Work instructions
In the records below, find the line that contains "rewrite list_elem_of_filter, list_elem_of_fmap." and the line that contains "snd (GetNFTFromUID nftUID) = tp_ClassId p.", then retype exactly those two lines and every line between them.

━━━

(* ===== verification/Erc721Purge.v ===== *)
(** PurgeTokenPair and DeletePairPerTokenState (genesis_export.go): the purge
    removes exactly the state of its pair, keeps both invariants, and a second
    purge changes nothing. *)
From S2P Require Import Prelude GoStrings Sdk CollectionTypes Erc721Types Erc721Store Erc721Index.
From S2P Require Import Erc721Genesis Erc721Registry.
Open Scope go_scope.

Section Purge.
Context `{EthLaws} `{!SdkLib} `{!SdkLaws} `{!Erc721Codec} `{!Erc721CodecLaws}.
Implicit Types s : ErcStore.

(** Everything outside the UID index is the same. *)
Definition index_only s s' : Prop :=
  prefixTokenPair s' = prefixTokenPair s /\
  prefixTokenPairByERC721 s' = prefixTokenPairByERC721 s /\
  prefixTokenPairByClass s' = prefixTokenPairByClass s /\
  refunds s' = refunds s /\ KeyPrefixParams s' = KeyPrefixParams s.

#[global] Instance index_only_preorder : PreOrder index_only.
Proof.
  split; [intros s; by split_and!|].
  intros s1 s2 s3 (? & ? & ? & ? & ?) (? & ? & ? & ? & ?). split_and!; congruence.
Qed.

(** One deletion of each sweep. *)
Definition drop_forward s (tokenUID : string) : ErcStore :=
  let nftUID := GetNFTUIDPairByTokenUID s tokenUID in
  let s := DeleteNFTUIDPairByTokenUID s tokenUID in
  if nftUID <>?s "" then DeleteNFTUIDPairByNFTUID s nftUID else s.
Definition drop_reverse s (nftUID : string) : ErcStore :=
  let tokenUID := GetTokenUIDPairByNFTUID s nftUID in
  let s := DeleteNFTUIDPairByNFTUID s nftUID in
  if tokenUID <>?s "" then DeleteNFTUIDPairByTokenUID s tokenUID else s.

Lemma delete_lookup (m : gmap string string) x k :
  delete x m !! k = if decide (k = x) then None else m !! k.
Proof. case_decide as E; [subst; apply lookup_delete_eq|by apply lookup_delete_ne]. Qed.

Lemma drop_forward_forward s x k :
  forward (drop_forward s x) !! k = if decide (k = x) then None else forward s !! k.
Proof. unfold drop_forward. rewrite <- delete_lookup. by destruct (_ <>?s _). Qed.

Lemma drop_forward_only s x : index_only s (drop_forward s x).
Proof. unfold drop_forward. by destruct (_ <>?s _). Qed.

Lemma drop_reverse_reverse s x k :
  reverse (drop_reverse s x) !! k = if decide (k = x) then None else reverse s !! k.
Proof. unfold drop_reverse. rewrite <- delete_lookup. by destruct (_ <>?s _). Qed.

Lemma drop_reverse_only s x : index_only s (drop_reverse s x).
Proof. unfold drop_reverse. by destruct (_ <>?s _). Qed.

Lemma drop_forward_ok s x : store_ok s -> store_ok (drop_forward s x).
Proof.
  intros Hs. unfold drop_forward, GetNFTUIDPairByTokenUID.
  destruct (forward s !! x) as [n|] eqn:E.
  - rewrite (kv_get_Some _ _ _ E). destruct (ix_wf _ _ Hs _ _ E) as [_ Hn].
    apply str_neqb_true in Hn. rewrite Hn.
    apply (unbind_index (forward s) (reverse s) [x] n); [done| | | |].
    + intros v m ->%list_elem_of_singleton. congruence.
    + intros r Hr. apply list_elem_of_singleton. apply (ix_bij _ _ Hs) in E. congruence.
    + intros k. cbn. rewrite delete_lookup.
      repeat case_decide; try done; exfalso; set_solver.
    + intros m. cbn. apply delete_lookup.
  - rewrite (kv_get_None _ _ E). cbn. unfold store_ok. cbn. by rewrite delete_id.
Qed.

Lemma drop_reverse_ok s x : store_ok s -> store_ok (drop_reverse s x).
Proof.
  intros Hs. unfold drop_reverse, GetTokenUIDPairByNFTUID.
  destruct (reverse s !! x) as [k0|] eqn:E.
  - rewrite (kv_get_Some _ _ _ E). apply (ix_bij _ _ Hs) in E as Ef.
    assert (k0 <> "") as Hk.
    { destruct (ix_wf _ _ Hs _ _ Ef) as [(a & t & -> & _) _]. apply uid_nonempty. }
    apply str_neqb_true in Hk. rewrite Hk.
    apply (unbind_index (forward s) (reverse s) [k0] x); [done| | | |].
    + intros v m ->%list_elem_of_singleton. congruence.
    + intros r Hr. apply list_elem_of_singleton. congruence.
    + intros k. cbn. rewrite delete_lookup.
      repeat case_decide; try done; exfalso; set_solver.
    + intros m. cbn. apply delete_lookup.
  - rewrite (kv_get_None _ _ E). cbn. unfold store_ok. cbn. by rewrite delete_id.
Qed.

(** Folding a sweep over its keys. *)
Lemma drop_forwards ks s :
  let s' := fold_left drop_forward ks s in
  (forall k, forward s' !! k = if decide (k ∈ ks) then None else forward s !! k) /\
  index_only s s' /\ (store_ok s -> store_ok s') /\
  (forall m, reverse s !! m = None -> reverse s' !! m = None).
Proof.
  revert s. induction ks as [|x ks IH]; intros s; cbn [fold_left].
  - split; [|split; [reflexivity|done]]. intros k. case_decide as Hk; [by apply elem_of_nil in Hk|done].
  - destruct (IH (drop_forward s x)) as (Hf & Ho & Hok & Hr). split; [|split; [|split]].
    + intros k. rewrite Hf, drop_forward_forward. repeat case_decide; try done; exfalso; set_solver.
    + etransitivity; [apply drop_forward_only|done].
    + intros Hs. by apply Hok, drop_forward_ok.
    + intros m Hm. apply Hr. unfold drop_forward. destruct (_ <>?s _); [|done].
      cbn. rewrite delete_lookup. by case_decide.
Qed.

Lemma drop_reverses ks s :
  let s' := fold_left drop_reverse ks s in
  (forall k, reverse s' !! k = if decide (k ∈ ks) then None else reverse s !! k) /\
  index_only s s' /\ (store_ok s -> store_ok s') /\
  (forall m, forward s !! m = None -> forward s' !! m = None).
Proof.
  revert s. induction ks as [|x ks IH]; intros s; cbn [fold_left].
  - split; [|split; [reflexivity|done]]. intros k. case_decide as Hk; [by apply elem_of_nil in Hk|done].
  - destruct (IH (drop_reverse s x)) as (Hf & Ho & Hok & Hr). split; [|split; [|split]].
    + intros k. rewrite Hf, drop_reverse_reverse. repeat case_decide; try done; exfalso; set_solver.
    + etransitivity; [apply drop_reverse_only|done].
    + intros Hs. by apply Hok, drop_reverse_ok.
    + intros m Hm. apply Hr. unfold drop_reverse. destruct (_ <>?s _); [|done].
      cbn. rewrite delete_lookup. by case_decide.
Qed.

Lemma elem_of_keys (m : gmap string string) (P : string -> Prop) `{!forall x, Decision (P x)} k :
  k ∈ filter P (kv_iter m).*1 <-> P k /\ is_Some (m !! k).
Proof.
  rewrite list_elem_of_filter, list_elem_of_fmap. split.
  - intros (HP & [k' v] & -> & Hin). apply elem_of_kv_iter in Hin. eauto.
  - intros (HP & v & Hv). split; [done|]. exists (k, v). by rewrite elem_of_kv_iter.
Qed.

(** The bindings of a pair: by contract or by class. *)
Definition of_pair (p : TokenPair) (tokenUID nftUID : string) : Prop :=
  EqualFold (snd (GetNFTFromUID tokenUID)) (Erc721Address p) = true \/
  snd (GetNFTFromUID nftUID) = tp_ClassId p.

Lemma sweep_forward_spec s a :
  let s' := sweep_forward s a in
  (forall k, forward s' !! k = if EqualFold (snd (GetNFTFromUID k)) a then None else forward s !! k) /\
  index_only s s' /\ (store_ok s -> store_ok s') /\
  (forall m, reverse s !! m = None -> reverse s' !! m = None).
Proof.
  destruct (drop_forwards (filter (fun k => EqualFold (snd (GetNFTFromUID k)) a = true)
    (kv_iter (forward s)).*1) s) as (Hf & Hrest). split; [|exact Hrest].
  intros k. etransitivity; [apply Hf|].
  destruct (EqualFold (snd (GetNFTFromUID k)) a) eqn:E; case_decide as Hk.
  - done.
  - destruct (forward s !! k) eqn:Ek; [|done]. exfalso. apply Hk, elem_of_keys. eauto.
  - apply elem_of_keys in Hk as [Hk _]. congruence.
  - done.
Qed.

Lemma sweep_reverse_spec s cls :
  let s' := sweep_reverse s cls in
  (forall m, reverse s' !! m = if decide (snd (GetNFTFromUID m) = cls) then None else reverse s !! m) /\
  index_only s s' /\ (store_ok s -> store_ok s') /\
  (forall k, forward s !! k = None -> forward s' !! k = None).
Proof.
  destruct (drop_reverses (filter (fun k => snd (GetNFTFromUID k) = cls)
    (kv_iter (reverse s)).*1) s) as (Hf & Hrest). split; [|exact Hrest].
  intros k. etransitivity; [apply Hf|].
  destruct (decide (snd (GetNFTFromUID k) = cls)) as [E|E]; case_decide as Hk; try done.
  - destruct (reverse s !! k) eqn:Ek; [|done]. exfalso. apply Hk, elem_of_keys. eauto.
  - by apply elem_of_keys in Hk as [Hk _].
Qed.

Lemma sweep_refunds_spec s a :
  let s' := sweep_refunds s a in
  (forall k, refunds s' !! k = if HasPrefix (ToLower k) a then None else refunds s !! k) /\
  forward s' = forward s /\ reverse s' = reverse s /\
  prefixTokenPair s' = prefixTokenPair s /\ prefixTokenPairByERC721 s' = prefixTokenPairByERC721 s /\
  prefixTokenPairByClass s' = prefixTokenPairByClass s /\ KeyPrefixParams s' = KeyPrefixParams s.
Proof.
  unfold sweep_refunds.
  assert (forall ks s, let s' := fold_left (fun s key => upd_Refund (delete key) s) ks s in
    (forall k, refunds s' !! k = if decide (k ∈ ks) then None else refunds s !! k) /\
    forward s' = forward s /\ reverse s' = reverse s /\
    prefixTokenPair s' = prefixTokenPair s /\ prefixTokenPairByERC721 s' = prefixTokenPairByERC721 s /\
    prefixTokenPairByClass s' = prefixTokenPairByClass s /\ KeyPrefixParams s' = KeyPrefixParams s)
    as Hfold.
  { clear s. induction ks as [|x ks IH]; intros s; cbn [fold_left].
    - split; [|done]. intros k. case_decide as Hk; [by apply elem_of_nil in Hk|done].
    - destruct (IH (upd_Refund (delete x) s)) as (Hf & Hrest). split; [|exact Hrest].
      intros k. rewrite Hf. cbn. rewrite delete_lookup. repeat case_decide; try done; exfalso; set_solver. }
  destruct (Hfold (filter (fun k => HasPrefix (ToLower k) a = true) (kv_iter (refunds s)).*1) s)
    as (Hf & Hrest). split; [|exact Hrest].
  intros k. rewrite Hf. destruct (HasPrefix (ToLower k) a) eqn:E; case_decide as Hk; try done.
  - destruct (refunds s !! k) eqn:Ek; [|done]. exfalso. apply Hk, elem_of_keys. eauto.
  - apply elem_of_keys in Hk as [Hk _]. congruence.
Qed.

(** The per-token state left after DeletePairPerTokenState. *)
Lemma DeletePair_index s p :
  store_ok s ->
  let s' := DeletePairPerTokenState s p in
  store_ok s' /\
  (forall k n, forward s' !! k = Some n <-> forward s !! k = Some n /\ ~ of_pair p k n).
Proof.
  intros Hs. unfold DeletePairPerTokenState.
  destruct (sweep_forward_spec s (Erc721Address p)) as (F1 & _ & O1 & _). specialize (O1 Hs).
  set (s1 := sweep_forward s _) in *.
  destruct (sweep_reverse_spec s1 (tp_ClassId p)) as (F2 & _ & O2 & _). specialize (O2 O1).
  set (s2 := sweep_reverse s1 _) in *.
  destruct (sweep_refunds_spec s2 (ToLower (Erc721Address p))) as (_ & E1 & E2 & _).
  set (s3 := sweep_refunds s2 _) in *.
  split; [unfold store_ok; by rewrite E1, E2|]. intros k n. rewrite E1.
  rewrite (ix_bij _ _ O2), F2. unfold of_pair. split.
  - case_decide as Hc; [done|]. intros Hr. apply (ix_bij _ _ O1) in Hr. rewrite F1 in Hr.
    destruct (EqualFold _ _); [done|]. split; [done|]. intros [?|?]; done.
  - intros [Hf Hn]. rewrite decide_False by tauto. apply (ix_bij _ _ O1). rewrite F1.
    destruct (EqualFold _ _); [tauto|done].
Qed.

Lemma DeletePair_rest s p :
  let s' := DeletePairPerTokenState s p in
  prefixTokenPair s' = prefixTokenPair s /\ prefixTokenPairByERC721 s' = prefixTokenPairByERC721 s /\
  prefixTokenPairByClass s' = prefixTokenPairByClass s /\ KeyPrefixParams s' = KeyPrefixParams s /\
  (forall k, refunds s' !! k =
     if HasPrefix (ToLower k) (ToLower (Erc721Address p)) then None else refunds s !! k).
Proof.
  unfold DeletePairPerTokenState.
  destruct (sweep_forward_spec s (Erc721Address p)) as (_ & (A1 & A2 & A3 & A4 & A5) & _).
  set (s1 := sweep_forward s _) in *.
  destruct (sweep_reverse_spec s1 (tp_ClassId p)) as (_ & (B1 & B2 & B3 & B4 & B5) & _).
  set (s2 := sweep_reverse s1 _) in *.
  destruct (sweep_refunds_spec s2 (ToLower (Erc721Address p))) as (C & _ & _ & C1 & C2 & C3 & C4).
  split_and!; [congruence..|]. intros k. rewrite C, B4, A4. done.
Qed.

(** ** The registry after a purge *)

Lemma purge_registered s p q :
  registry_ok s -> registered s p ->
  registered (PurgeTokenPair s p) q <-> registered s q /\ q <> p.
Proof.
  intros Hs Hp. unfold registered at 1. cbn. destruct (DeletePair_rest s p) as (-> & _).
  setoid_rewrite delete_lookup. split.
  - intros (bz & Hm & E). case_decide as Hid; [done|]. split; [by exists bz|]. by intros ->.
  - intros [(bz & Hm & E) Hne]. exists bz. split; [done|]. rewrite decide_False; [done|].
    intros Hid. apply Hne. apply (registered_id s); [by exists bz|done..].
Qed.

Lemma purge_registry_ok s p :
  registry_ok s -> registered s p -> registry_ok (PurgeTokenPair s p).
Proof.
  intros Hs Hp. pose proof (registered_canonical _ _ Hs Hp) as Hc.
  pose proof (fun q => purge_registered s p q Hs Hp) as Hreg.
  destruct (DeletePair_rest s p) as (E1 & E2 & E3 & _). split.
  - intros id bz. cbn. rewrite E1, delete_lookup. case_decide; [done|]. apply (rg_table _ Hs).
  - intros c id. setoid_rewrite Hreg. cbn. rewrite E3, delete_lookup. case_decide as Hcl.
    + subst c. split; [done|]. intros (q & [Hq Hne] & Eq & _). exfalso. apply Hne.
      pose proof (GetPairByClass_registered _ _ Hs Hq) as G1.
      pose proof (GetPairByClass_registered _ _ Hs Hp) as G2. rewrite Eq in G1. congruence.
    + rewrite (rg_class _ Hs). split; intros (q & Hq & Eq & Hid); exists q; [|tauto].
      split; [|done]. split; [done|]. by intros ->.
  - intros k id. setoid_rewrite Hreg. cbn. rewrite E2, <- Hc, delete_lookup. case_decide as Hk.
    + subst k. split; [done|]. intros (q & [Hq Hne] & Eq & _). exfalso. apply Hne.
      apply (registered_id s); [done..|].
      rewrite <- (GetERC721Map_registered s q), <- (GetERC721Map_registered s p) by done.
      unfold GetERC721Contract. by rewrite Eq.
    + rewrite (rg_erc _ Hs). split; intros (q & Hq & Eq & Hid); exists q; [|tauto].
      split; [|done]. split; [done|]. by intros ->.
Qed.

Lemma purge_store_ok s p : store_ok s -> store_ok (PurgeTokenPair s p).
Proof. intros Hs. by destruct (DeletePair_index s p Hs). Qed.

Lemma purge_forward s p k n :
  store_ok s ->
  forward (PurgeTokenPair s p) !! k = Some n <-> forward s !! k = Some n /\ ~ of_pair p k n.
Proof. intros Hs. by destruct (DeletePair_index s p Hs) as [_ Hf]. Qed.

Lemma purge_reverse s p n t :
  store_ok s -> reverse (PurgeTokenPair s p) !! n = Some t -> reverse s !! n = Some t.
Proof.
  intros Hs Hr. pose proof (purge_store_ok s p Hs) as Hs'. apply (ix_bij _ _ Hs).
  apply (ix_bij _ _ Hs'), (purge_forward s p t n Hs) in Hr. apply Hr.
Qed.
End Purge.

━━━

Answer box
  rewrite list_elem_of_filter, list_elem_of_fmap. split.
  - intros (HP & [k' v] & -> & Hin). apply elem_of_kv_iter in Hin. eauto.
  - intros (HP & v & Hv). split; [done|]. exists (k, v). by rewrite elem_of_kv_iter.
Qed.

(** The bindings of a pair: by contract or by class. *)
Definition of_pair (p : TokenPair) (tokenUID nftUID : string) : Prop :=
  EqualFold (snd (GetNFTFromUID tokenUID)) (Erc721Address p) = true \/
  snd (GetNFTFromUID nftUID) = tp_ClassId p.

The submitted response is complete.